I've been using a Logitech dinovo wireless (bluetooth) keyboard for several years without issue. Initially getting it to work years ago was a bit of a pain IIRC, but it has worked fine since.

All of the sudden, with my last emerge -avuD world, it has stopped working (previous world update was about 2 weeks ago).

The keyboard will work in the BIOS and grub screen, so the keyboard and usb/bluetooth dongle seem to be OK. There is just no response from it once the kernel takes over (console or X).

I tried rebooting back into my previous kernel 2.6.34-gentoo, but it won't work there now either.

I've been out of the loop for too long, and haven't kept up with the udev/devfs/hal/bluez/evdev/etc changes very well over the past few years since everything "just worked." Where do I need to start diagnosing?

Thanks.

----------

## lxg

Have you done etc-update after the updates?

If not, you should boot with a live CD, mount your Gentoo system (as described in the Handbook) and run etc-update, and maybe revdep-rebuild.

If that doesn't help, I'd assume there is something wrong with your kernel and/or udev configuration.

By the way, have you tried attaching a wired keyboard (PS/2 or USB)? If you could do that, it would help a lot in investigating the issue.

----------

## fert

Thanks for the reply.

I still haven't figured out what has changed. All along I've been using it as an HID device with no problems.

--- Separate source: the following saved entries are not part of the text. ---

Lemma DV01_body_frame rms ccy bump :
  (forall amount rates,
     match bump rates amount with
     | Ret (bumped, unbump_later) =>
         same_tenors bumped rates /\
         exists restored,
           InterestRates.func unbump_later bumped = Ret restored /\
           same_tenors restored rates
     | Throw _ => True
     | _ => False
     end) ->
  same_but_rates (DV01_body rms ccy bump).1 rms /\
  forall other, other <> ccy ->
    currency_rates (DV01_body rms ccy bump).1 !! other = currency_rates rms !! other.
Proof.
  intros Hbump.
  destruct (DV01_body_state rms ccy bump Hbump) as [->|(rates & rates' & Hr & Hk & ->)].
  - done.
  - by apply (same_but_rates_with_rates rms ccy rates).
Qed.

Lemma bump_tenor_keeps_tenors tenor amount (rates : InterestRates.rate_map) :
  match InterestRates.bump_tenor rates tenor amount with
  | Ret (bumped, unbump_later) =>
      same_tenors bumped rates /\
      exists restored,
        InterestRates.func unbump_later bumped = Ret restored /\
        same_tenors restored rates
  | Throw _ => True
  | _ => False
  end.
Proof.
  pose proof (bump_tenor_same_tenors rates tenor amount) as H.
  by destruct (InterestRates.bump_tenor rates tenor amount) as [[??]| | |].
Qed.

Lemma bump_curve_keeps_tenors amount (rates : InterestRates.rate_map) :
  match InterestRates.bump_curve rates amount with
  | Ret (bumped, unbump_later) =>
      same_tenors bumped rates /\
      exists restored,
        InterestRates.func unbump_later bumped = Ret restored /\
        same_tenors restored rates
  | Throw _ => True
  | _ => False
  end.
Proof.
  pose proof (bump_curve_same_tenors rates amount) as H.
  by destruct (InterestRates.bump_curve rates amount) as [[??]| | |].
Qed.

(** X16.  Whatever they return, both [get_DV01] leave the spots, the
    ledgers and the valuation delta of the engine as they were, the curves
    of the other currencies as they were, and the stored tenors of every
    currency as [get_tenors] reports them: only rates of the curve of
    [ccy] can differ afterwards. *)
Theorem get_DV01_changes_rates_only rms ccy tenor :
  (same_but_rates (get_DV01_tenor rms ccy tenor).1 rms /\
   forall other, other <> ccy ->
     currency_rates (get_DV01_tenor rms ccy tenor).1 !! other
     = currency_rates rms !! other) /\
  (same_but_rates (get_DV01_curve rms ccy).1 rms /\
   forall other, other <> ccy ->
     currency_rates (get_DV01_curve rms ccy).1 !! other = currency_rates rms !! other).
Proof.
  split.
  - unfold get_DV01_tenor.
    destruct (negb (check_tenor_rate rms ccy tenor) || negb (check_fx rms ccy)); [done|].
    apply DV01_body_frame. intros amount rates. apply bump_tenor_keeps_tenors.
  - unfold get_DV01_curve.
    destruct (negb (check_rates rms ccy) || negb (check_fx rms ccy)); [done|].
    apply DV01_body_frame. intros amount rates. apply bump_curve_keeps_tenors.
Qed.

(** *** Invariants of the reachable states *)

Lemma ledgers_sound_parse_trade rms notional ccy_str payment_date :
  ledgers_sound rms -> ledgers_sound (parse_trade rms notional ccy_str payment_date).
Proof.
  intros [Hd Hl]. unfold parse_trade. destruct (to_ccy ccy_str) as [ccy|]; [|done].
  unfold check_tenor_val. rewrite Hd.
  destruct (payment_date - 42940 <? 0) eqn:Hneg; [done|]. apply Z.ltb_ge in Hneg.
  split; [done|]. intros ccy' dn'. simpl. rewrite lookup_insert.
  case_decide as E; [|apply Hl]. intros [= <-]. subst ccy'.
  unfold DateNotionals.add_trade. simpl.
  destruct (currency_notionals rms !! ccy) as [dn|] eqn:Hdn; simpl.
  - destruct (Hl ccy dn Hdn) as (Hdd & _ & Hdates).
    split; [done|]. split; [apply insert_non_empty|].
    intros date n [[<- _]|[_ Hin]]%lookup_insert_Some; [lia|by eapply Hdates].
  - split; [done|]. split; [apply insert_non_empty|].
    intros date n [[<- _]|[_ Hin]]%lookup_insert_Some; [lia|].
    by rewrite lookup_empty in Hin.
Qed.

As I said, I haven't followed the whole bluez/udev/etc stuff for quite some time and there have apparently been alot of changes over the past few years.

There's tons of documentation on the net, but sheesh, its mostly all dated too, including the Gentoo Linux Bluetooth Guide.

After some more digging, I actually found http://wiki.openmoko.org/wiki/Manually_using_Bluetooth which allows me to use it in HCI mode.

It's all good now. I just have to figure out how to automate it.

----------